§ **What you will do**: Give back the entries exactly, ending with the "phase = ChoosingDifficulty" line.

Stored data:
Start of Block

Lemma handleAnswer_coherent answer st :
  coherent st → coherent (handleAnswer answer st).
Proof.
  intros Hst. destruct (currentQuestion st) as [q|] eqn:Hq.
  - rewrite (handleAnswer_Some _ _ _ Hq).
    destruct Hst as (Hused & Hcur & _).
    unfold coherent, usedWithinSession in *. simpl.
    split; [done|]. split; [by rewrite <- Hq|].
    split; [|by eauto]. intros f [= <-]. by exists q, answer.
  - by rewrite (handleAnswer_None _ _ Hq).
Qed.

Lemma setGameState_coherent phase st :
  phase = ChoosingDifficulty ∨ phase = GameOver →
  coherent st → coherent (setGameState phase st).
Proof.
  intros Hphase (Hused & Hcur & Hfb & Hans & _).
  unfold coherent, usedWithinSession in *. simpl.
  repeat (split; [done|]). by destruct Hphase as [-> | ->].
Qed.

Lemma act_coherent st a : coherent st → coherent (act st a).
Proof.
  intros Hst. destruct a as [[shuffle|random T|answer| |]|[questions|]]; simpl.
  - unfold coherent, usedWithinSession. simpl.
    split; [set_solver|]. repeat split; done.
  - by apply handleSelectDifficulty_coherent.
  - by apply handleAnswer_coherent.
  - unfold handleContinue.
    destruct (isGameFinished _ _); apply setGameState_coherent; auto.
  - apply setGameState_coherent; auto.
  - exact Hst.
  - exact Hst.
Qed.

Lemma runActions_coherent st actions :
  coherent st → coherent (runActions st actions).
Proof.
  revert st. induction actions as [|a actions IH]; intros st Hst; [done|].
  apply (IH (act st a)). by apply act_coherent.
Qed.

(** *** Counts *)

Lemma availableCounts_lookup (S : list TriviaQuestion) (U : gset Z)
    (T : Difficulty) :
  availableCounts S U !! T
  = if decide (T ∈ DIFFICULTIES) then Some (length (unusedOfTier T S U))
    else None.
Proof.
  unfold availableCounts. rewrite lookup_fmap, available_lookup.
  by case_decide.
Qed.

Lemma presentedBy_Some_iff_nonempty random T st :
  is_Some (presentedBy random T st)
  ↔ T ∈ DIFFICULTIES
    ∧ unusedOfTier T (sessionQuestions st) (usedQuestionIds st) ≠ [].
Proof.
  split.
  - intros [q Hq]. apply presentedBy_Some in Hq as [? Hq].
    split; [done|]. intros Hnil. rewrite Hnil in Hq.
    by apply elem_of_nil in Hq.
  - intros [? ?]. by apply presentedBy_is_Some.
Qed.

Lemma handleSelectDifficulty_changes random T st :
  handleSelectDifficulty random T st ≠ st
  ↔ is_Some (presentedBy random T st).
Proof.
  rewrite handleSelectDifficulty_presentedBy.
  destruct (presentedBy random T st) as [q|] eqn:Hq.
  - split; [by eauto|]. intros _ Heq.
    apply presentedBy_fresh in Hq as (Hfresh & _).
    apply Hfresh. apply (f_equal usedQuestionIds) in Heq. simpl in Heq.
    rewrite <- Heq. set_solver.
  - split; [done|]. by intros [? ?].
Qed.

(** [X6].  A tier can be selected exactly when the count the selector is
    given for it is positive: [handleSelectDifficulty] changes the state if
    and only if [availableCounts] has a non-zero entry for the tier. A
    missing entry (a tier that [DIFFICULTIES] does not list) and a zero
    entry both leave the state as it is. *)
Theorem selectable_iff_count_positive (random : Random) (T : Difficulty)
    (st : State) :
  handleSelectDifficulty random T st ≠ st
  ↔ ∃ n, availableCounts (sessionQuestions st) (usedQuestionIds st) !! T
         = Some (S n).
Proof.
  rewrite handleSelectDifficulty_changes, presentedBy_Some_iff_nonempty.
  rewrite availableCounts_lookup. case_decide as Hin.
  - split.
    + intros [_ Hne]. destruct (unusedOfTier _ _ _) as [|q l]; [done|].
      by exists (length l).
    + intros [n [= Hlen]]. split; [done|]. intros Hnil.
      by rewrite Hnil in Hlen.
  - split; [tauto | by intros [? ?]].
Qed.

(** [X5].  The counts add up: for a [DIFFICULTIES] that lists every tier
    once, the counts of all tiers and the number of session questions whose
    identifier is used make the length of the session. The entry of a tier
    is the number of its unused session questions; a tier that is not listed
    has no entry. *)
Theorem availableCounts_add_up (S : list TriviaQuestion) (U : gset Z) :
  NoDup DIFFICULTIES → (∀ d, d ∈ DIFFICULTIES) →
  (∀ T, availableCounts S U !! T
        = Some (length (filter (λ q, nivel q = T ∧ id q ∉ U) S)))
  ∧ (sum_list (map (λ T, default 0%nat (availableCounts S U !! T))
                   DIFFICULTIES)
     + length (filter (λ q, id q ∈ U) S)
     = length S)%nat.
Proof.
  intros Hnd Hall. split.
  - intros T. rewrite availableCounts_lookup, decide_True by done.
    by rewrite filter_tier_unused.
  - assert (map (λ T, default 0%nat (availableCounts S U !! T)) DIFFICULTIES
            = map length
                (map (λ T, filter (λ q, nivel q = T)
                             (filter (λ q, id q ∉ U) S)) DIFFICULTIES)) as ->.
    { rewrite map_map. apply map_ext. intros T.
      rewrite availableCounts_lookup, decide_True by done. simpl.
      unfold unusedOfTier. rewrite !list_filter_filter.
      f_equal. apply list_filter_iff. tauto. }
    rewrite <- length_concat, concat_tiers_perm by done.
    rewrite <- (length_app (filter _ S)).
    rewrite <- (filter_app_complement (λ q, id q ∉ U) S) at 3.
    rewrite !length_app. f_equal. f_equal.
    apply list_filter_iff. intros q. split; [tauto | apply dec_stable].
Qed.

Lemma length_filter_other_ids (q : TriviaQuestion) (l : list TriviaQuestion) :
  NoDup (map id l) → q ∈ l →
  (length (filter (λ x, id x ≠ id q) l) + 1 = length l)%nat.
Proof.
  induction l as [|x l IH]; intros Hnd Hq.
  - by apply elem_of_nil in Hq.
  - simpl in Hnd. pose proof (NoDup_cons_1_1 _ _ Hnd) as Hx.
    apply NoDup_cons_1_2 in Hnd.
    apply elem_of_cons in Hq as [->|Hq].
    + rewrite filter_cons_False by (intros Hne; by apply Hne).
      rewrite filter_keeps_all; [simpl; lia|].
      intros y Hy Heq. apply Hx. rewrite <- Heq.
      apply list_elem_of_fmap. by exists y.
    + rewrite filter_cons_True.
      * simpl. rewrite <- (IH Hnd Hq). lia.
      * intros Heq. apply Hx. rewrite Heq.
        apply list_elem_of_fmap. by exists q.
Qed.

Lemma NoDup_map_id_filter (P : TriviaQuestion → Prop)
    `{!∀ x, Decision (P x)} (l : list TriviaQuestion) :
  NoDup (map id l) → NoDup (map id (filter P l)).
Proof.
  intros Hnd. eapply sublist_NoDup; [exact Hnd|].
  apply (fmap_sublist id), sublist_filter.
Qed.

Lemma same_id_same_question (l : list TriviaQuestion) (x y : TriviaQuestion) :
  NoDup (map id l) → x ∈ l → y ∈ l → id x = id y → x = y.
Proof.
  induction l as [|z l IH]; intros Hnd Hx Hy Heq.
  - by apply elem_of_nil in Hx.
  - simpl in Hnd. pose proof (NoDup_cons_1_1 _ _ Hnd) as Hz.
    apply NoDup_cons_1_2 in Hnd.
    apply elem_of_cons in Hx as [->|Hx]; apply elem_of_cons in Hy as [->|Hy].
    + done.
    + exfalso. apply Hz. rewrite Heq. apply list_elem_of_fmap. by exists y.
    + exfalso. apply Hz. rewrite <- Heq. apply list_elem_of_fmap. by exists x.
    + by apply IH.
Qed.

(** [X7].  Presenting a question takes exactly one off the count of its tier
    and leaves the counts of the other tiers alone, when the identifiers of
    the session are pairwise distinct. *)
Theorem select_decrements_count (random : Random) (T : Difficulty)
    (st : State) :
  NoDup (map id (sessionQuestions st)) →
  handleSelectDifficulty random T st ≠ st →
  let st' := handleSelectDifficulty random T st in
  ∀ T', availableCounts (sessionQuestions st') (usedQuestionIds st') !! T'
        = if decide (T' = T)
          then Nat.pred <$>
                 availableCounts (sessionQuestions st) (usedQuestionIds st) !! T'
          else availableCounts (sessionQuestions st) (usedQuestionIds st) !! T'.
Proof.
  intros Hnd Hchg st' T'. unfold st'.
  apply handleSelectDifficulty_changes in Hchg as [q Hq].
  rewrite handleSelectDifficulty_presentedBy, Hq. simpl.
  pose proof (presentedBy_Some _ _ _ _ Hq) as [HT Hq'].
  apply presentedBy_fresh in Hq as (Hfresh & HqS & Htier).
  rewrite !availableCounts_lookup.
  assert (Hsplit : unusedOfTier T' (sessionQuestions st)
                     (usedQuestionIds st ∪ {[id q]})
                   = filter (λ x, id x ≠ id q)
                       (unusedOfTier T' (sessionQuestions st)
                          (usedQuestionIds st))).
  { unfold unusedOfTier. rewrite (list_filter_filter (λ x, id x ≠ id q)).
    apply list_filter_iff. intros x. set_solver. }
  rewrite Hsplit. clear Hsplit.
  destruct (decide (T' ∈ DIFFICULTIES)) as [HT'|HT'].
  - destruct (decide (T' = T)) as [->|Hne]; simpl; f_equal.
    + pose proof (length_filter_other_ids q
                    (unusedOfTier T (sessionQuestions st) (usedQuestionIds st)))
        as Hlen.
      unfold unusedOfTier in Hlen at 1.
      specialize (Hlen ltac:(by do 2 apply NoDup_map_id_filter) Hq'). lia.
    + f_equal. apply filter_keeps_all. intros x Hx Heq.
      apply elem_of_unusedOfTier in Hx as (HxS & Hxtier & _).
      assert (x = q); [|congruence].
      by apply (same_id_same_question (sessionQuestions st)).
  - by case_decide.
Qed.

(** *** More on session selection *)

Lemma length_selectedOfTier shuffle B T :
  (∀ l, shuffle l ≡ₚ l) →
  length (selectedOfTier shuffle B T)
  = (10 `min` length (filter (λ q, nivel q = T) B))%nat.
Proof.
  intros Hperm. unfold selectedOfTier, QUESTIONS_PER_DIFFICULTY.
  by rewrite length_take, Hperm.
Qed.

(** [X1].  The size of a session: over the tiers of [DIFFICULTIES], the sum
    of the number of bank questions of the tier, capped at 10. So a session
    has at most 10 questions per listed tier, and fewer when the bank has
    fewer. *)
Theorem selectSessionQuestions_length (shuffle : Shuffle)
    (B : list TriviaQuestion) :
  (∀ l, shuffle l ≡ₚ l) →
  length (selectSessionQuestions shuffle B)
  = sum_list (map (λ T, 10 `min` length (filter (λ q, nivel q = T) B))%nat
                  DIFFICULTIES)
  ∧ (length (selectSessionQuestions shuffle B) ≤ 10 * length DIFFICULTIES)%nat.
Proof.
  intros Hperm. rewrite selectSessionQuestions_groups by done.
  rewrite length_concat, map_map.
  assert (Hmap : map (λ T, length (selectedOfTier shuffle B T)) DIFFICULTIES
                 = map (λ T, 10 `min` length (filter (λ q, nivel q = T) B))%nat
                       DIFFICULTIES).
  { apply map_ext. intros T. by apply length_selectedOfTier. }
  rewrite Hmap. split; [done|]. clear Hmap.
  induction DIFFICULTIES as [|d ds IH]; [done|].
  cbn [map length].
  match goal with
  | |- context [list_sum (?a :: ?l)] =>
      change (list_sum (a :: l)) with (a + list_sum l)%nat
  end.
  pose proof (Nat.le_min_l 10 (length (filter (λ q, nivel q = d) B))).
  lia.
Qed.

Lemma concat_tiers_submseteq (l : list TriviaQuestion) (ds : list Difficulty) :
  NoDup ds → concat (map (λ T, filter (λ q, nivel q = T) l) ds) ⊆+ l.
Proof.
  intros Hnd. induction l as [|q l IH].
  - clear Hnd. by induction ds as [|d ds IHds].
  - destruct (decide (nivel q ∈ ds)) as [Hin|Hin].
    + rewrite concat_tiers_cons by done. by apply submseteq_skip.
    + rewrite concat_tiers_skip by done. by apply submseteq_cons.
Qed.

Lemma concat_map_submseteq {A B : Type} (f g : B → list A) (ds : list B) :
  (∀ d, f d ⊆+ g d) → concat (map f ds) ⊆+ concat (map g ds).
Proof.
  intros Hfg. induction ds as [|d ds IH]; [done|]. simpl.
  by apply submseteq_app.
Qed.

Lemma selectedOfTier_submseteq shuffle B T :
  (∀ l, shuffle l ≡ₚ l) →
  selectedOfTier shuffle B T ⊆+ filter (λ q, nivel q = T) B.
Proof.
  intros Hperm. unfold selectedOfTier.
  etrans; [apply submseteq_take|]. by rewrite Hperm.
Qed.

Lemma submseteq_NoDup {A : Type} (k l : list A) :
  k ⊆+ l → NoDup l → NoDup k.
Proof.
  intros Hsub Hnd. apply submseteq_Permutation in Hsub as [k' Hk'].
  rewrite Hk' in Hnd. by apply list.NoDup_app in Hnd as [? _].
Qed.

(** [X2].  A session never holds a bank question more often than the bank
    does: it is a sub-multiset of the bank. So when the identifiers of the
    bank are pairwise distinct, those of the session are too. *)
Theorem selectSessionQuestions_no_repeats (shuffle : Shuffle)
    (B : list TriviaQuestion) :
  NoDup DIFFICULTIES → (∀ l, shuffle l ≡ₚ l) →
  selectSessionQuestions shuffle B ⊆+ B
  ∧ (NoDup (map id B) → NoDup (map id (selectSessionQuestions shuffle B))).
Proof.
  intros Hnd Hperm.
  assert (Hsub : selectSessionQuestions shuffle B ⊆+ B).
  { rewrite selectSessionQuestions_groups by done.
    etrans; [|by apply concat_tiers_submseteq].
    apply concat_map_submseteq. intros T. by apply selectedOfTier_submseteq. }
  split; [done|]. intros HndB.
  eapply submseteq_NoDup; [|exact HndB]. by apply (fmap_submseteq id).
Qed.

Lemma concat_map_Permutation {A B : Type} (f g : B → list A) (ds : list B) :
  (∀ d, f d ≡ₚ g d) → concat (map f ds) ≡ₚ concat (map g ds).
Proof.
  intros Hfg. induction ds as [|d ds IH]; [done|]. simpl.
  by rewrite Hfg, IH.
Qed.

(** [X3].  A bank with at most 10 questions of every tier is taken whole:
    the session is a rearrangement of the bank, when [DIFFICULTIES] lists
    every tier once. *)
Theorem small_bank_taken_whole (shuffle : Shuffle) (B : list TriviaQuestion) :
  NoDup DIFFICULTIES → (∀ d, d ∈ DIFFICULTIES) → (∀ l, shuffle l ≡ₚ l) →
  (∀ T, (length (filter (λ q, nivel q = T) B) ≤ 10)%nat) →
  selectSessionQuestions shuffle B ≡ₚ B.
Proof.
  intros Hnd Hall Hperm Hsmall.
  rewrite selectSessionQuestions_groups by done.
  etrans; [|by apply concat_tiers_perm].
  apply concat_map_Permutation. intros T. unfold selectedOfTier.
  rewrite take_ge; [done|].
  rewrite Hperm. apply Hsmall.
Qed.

End of Block

§ **Response box**:
Lemma handleAnswer_coherent answer st :
  coherent st → coherent (handleAnswer answer st).
Proof.
  intros Hst. destruct (currentQuestion st) as [q|] eqn:Hq.
  - rewrite (handleAnswer_Some _ _ _ Hq).
    destruct Hst as (Hused & Hcur & _).
    unfold coherent, usedWithinSession in *. simpl.
    split; [done|]. split; [by rewrite <- Hq|].
    split; [|by eauto]. intros f [= <-]. by exists q, answer.
  - by rewrite (handleAnswer_None _ _ Hq).
Qed.

Lemma setGameState_coherent phase st :
  phase = ChoosingDifficulty ∨ phase = GameOver →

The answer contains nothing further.